Sometime last Summer:

"I'm sorry 'bout the bad reviews, man."

He looked at me with this surprised and suddenly hurt expression. He hadn't expected it from my lips and neither had I as a matter of fact. But I had been looking for a topic to converse about and that seemed as natural as any. Everything I had heard lately, about any album, not just his, had been a little bit tear-apart...as if everyone in the industry was jaded, tired of the next big thing, sitting back, taking a drag off of their American Spirit and waving their hand in front of their face. "Too rock. Too hard. Too much bass. Meandering lyrics." What does it matter who it was about. It became all the same over and over and over. And when I said it to Josh as a topic of conversation, on a warm Summer night on the porch of the Bottletree...it hurt. And it made me sad that the world was so jaded...in just one moment.

To tell the truth, all of those things that I read and heard were nothing. The album was rocking and was hard and had amazing bass and the lyrics were searching and beautiful.

I don't know. When I sat at home the next day, listening to the record and condemning myself for the comments I had made, suddenly I understood everything about this business to which I had latched myself and I didn't love it so much anymore.

Tonight, ages later, as I sat in the Comet next to a new group of friends around a small table in a dark dismal corner, we got into an argument about a particular band and their inner workings. Who was better than whom. What made the best songwriting. The overall creativity level of a man's work. I thought to myself that it didn't matter so much one way or the other. The extraordinary beauty of the work was that it made an impression on one individual, one quiet socially awkward individual who would probably never take a chance to voice his opinion ever again. But it was there in the glaringly beautiful wide open...if for just a moment and definitely under the influence. This is what matters. Not the reviews. Not the published critique of a particular piece. It is what one little lovely person brings home and cherishes about a piece of music, how they connect with the arrangement, how they can read into the lyrics with just one listen. This is what matters.

Monday, September 01, 2008

limitation

Gold and cream floral bedspread, darkened to a light brown by low blinds. The stiff and fuzzy arm of Theodore Ethan Bear across my face and the scent of Dreft detergent. The smell of soapy warm water and the clank of pots and the clink of dishes and the shadowed leaves peeking in, then waving from the window across the apartment. My gaze rests for a moment upon the leaves' dark forms, a grayish green with strangely bright edges. I lay on the bed with intentions to rest, turning, wanting to read, wanting to get up, wanting to...

"I don't want to have any limitations." I look up, pouting.

Jim the James smiles down at me, a warm smile, a momentary mocking grin passing quickly across his handsome face, warm again. "You spoiled brat. Everyone has limitations."

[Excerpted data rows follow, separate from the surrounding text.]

(* ===== verification/BlockStore.v ===== *)
(** * core/statemachine: stored blocks *)

From S2P Require Import Prelude GoBytes Errors Platform Tx TxProofs BatchProofs KV.

Module blockstore.

Record Block : Type := mkBlock
  { Height : Z;
    Txs : list tx.Tx;
    ProposerPubKey : arr 32;
    PrevStateRoot : arr 32;
    StateRoot : arr 32;
    ProposalBytes : bytes }.

Definition maxStoredBlockBytes : Z := Z.shiftl 64 20.
Definition maxBlockRange : Z := 1024.
Definition blockMagicV1 : bytes := str "FRG_BLOCK_V1" ++ [x00].
Definition blockMagicV2 : bytes := str "FRG_BLOCK_V2" ++ [x00].

Section Ops.
Context `{Platform} {B : Type} `{KV B}.

Definition blockKey (height : Z) : bytes := put64 height.

Definition serializeBlock (block : Block) : res bytes :=
  let* batch := (if zlen (Txs block) >? 0 then tx.SerializeBatch (Txs block) else Ok []) in
  if zlen (ProposalBytes block) >? maxStoredBlockBytes then failf "serialized proposal exceeds 67108864 bytes" else
  let data := blockMagicV2 ++ put64 (Height block) ++ ProposerPubKey block ++ PrevStateRoot block ++
    StateRoot block ++ put32 (wrap32 (zlen (Txs block))) ++ put32 (wrap32 (zlen (ProposalBytes block))) ++
    batch ++ ProposalBytes block in
  if zlen data >? maxStoredBlockBytes then failf "serialized block exceeds 67108864 bytes" else
  Ok data.

Definition SerializeBlock (block : Block) : res bytes := serializeBlock block.

Definition deserializeV1Block (data : bytes) : res Block :=
  let* height := u64_at data 13 in
  let* proposer := slice data 21 53 in
  let* count := u32_at data 53 in
  if count =? 0 then
    if negb (zlen data =? 57) then failf "stored empty block has trailing bytes" else
    Ok (mkBlock height [] (mk_arr 32 proposer) (zero_arr 32) (zero_arr 32) [])
  else
  let* body := slice data 57 (zlen data) in
  let* txs := tx.DeserializeBatch body in
  if negb (zlen txs =? count) then failf "stored block transaction count mismatch" else
  Ok (mkBlock height txs (mk_arr 32 proposer) (zero_arr 32) (zero_arr 32) []).

Definition deserializeBlock (data : bytes) : res Block :=
  if (zlen data <? 57) || (zlen data >? maxStoredBlockBytes) then failf "invalid stored block" else
  let* magic := slice data 0 13 in
  if bool_decide (magic = blockMagicV1) then deserializeV1Block data else
  if bool_decide (magic <> blockMagicV2) || (zlen data <? 125) then failf "invalid stored block" else
  let* height := u64_at data 13 in
  let* proposer := slice data 21 53 in
  let* prev := slice data 53 85 in
  let* sroot := slice data 85 117 in
  let* count := u32_at data 117 in
  let* proposalLen := u32_at data 121 in
  if (proposalLen <? 0) || (proposalLen >? zlen data - 125) then failf "invalid stored proposal length" else
  let batchEnd := zlen data - proposalLen in
  if batchEnd <? 125 then failf "invalid stored block payload" else
  let* proposal := slice data batchEnd (zlen data) in
  let block txs := mkBlock height txs (mk_arr 32 proposer) (mk_arr 32 prev) (mk_arr 32 sroot) proposal in
  if count =? 0 then
    if negb (batchEnd =? 125) then failf "stored empty block has trailing bytes" else Ok (block [])
  else
  let* body := slice data 125 batchEnd in
  let* txs := tx.DeserializeBatch body in
  if negb (zlen txs =? count) then failf "stored block transaction count mismatch" else Ok (block txs).

Definition DeserializeBlock (data : bytes) : res Block := deserializeBlock data.

Definition putBlockTx (db : DB B) (block : Block) : res (DB B) :=
  let* data := serializeBlock block in
  Ok (set_blocks db (kv_Put (blocks db) (blockKey (Height block)) data)).

Definition BlockAt (db : DB B) (height : Z) : res (option Block) :=
  match kv_Get (blocks db) (blockKey height) with
  | None => Ok None
  | Some data => let* b := deserializeBlock data in Ok (Some b)
  end.

(** The loop over heights, [n] of them from [height]; the last uint64 ends it. *)
Fixpoint blocksLoop (n : nat) (db : DB B) (height : Z) (acc : list Block) : res (list Block) :=
  match n with
  | O => Ok acc
  | S n =>
    let* b := BlockAt db height in
    match b with
    | None => Ok acc
    | Some b =>
      let acc := acc ++ [b] in
      if height =? two64 - 1 then Ok acc else blocksLoop n db (height + 1) acc
    end
  end.

Definition Blocks (db : DB B) (from to : Z) : res (list Block) :=
  if to <? from then failf "invalid block range" else
  if to - from >=? maxBlockRange then failf "block range exceeds 1024 blocks" else
  blocksLoop (Z.to_nat (to - from + 1)) db from [].
End Ops.
End blockstore.

(** * core/statemachine: stored blocks are read back *)

Import blockstore.

Section Store.
Context `{PlatformLaws}.

(** A block as it is read: transactions in canonical form. *)
Definition canonBlock (b : Block) : Block :=
  mkBlock (Height b) (map canon (Txs b)) (ProposerPubKey b) (PrevStateRoot b) (StateRoot b) (ProposalBytes b).

Definition block_wf (b : Block) : Prop := is_u64 (Height b) /\ Forall tx.wf (Txs b).

Lemma serializeBlock_inv b d :
  serializeBlock b = Ok d ->
  exists batch,
    (Txs b = [] /\ batch = [] \/ 0 < zlen (Txs b) /\ tx.SerializeBatch (Txs b) = Ok batch) /\
    zlen (ProposalBytes b) <= maxStoredBlockBytes /\ zlen d <= maxStoredBlockBytes /\
    d = concat [blockMagicV2; put64 (Height b); arr_bytes (ProposerPubKey b); arr_bytes (PrevStateRoot b);
                arr_bytes (StateRoot b); put32 (wrap32 (zlen (Txs b))); put32 (wrap32 (zlen (ProposalBytes b)));
                batch; ProposalBytes b].
Proof.
  unfold serializeBlock. intros Hs. pose proof (zlen_nonneg (Txs b)).
  destruct (if zlen (Txs b) >? 0 then _ else _) as [batch| |] eqn:E; cbn [obind] in Hs; [|done..].
  osteps Hs; bsimp; simplify_eq. exists batch. split_and!; try done.
  - destruct (zlen (Txs b) >? 0) eqn:Eb; bsimp; [right; split; [lia|done]|left].
    injection E as <-. split; [|done]. destruct (Txs b); [done|]. rewrite zlen_cons in Eb.
    pose proof (zlen_nonneg l). lia.
  - cbn [concat]. by rewrite app_nil_r.
Qed.

Lemma batch_count txs d : tx.SerializeBatch txs = Ok d -> zlen txs <= tx.maxBatchTxs.
Proof. unfold tx.SerializeBatch. intros Hs. osteps Hs. by bsimp. Qed.

(** Reading the fields of a written block leaves its batch to decode. *)
Lemma deserializeBlock_written b d batch :
  is_u64 (Height b) -> zlen (Txs b) <= tx.maxBatchTxs -> zlen (ProposalBytes b) <= maxStoredBlockBytes ->
  0 < zlen (Txs b) \/ batch = [] -> zlen d <= maxStoredBlockBytes ->
  d = concat [blockMagicV2; put64 (Height b); arr_bytes (ProposerPubKey b); arr_bytes (PrevStateRoot b);
              arr_bytes (StateRoot b); put32 (wrap32 (zlen (Txs b))); put32 (wrap32 (zlen (ProposalBytes b)));
              batch; ProposalBytes b] ->
  deserializeBlock d =
    let* txs := (if zlen (Txs b) =? 0 then Ok [] else tx.DeserializeBatch batch) in
    if negb (zlen txs =? zlen (Txs b)) then failf "stored block transaction count mismatch" else
    Ok (mkBlock (Height b) txs (ProposerPubKey b) (PrevStateRoot b) (StateRoot b) (ProposalBytes b)).
Proof.
  intros Hh Hlt Hp Hb Hd Ed.
  assert (zlen blockMagicV2 = 13) as HM by done.
  pose proof (zlen_nonneg batch). pose proof (zlen_nonneg (ProposalBytes b)). pose proof (zlen_nonneg (Txs b)).
  unfold tx.maxBatchTxs in *. change maxStoredBlockBytes with 67108864 in *.
  unfold wrap32 in *. rewrite !Z.mod_small in Ed by (unfold two32; lia).
  assert (zlen d = 125 + zlen batch + zlen (ProposalBytes b)) as HL.
  { rewrite Ed, zlen_concat. len_solve. }
  unfold deserializeBlock, u64_at, u32_at. change maxStoredBlockBytes with 67108864. rewrite HL in *.
  rewrite (proj2 (Z.ltb_ge _ 57)), Z.gtb_ltb, (proj2 (Z.ltb_ge 67108864 _)), (proj2 (Z.ltb_ge _ 125)) by lia. cbn [orb].
  subst d. unfold put64, put32, is_u64, two64 in *.
  rd_step. rewrite bool_decide_eq_false_2 by done. rewrite bool_decide_eq_false_2 by tauto. cbn [orb].
  do 6 rd_step.
  rewrite (proj2 (Z.ltb_ge _ 0)), Z.gtb_ltb, (proj2 (Z.ltb_ge _ (zlen (ProposalBytes b)))) by lia. cbn [orb].
  cbv zeta. if_step. rd_step. rewrite !mk_arr_bytes.
  destruct (zlen (Txs b) =? 0) eqn:E; bsimp.
  - destruct Hb as [?| ->]; [lia|]. change (zlen []) with 0 in *. if_step. cbn [obind]. change (zlen []) with 0. by rewrite E.
  - by rd_step.
Qed.

Lemma block_roundtrip b d :
  block_wf b -> zlen (Txs b) <> tx.maxBatchTxs -> serializeBlock b = Ok d ->
  deserializeBlock d = Ok (canonBlock b).
Proof.
  intros [Hh Hw] Hn (batch & Hb & Hp & Hd & Ed)%serializeBlock_inv.
  destruct Hb as [[Hnil ->]|[Hpos Hb]].
  - assert (zlen (Txs b) <= tx.maxBatchTxs) by (by rewrite Hnil).
    rewrite (deserializeBlock_written b d []) by auto. rewrite Hnil.
    unfold canonBlock. by rewrite Hnil.
  - pose proof (batch_count _ _ Hb). rewrite (deserializeBlock_written b d batch); auto.
    rewrite (proj2 (Z.eqb_neq _ 0)) by lia. rewrite (batch_roundtrip _ _ Hw ltac:(lia) Hb). cbn [obind].
    assert (zlen (map canon (Txs b)) = zlen (Txs b)) as -> by (unfold zlen; by rewrite length_map).
    by rewrite Z.eqb_refl.
Qed.

(** Storage round trip: whatever [putBlockTx] stores for a block of fewer than
    65536 transactions, [BlockAt] reads back, in canonical form; other heights
    are not disturbed. *)
Theorem BlockAt_putBlockTx {B} `{KVLaws B} (db db' : DB B) b :
  block_wf b -> zlen (Txs b) <> tx.maxBatchTxs -> putBlockTx db b = Ok db' ->
  BlockAt db' (Height b) = Ok (Some (canonBlock b)) /\
  forall h, is_u64 h -> h <> Height b -> BlockAt db' h = BlockAt db h.
Proof.
  intros Hw Hn Hp. unfold putBlockTx in Hp. osteps Hp. simplify_eq. unfold BlockAt. cbn [blocks set_blocks].
  split.
  - rewrite kv_get_put, decide_True by done. by rewrite (block_roundtrip _ _ Hw Hn E).
  - intros h Hh Hne. rewrite kv_get_put, decide_False; [done|]. intros He. apply Hne.
    unfold blockKey, put64 in He. symmetry. apply be_enc_inj in He; [done|apply Hw|done].
Qed.

Lemma stored_count b d : serializeBlock b = Ok d -> zlen (Txs b) <= tx.maxBatchTxs.
Proof.
  intros (batch & [[-> _]|[_ Hb]] & _)%serializeBlock_inv; [done|]. pose proof (batch_count _ _ Hb). lia.
Qed.

Lemma full_block_lost b d :
  is_u64 (Height b) -> zlen (Txs b) = tx.maxBatchTxs -> serializeBlock b = Ok d ->
  deserializeBlock d = fail ErrCanonicalEncodingDistortion.
Proof.
  intros Hh Hn (batch & [[Hnil _]|[Hpos Hb]] & Hp & Hd & Ed)%serializeBlock_inv; [by rewrite Hnil in Hn|].
  rewrite (deserializeBlock_written b d batch); auto; [|lia]. rewrite Hn, (full_batch_lost _ _ Hn Hb). done.
Qed.

(** A block of 65536 transactions, the most the tree allows, is stored but can
    never be read back: its batch count is written as zero. *)
Theorem full_block_unreadable {B} `{KVLaws B} (db db' : DB B) b :
  is_u64 (Height b) -> zlen (Txs b) = tx.maxBatchTxs -> putBlockTx db b = Ok db' ->
  BlockAt db' (Height b) = fail ErrCanonicalEncodingDistortion.
Proof.
  intros Hh Hn Hp. unfold putBlockTx in Hp. osteps Hp. simplify_eq. unfold BlockAt. cbn [blocks set_blocks].
  rewrite kv_get_put, decide_True by done. by rewrite (full_block_lost b a).
Qed.
End Store.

I thought, I once thought, I believed that I was superhuman. This is the thought of youth, unending emotion, unending energy, never ending life. As we walked up the steps from the park today and I gripped the railing for support, for balance and strength underneath my heavy feet, my heart dropped remembering a day when I could have skipped up those stairs with a smile and without a care.

"You must have patience. It's been a really tough summer. When it gets a little cooler, you can exercise, build up your strength again. Be patient. You'll be okay."

We spend the evening on the porch, then on the futon, listening to Grant Lee Buffalo and Will Johnson, being patient, being quiet, sharing space and love and warmth.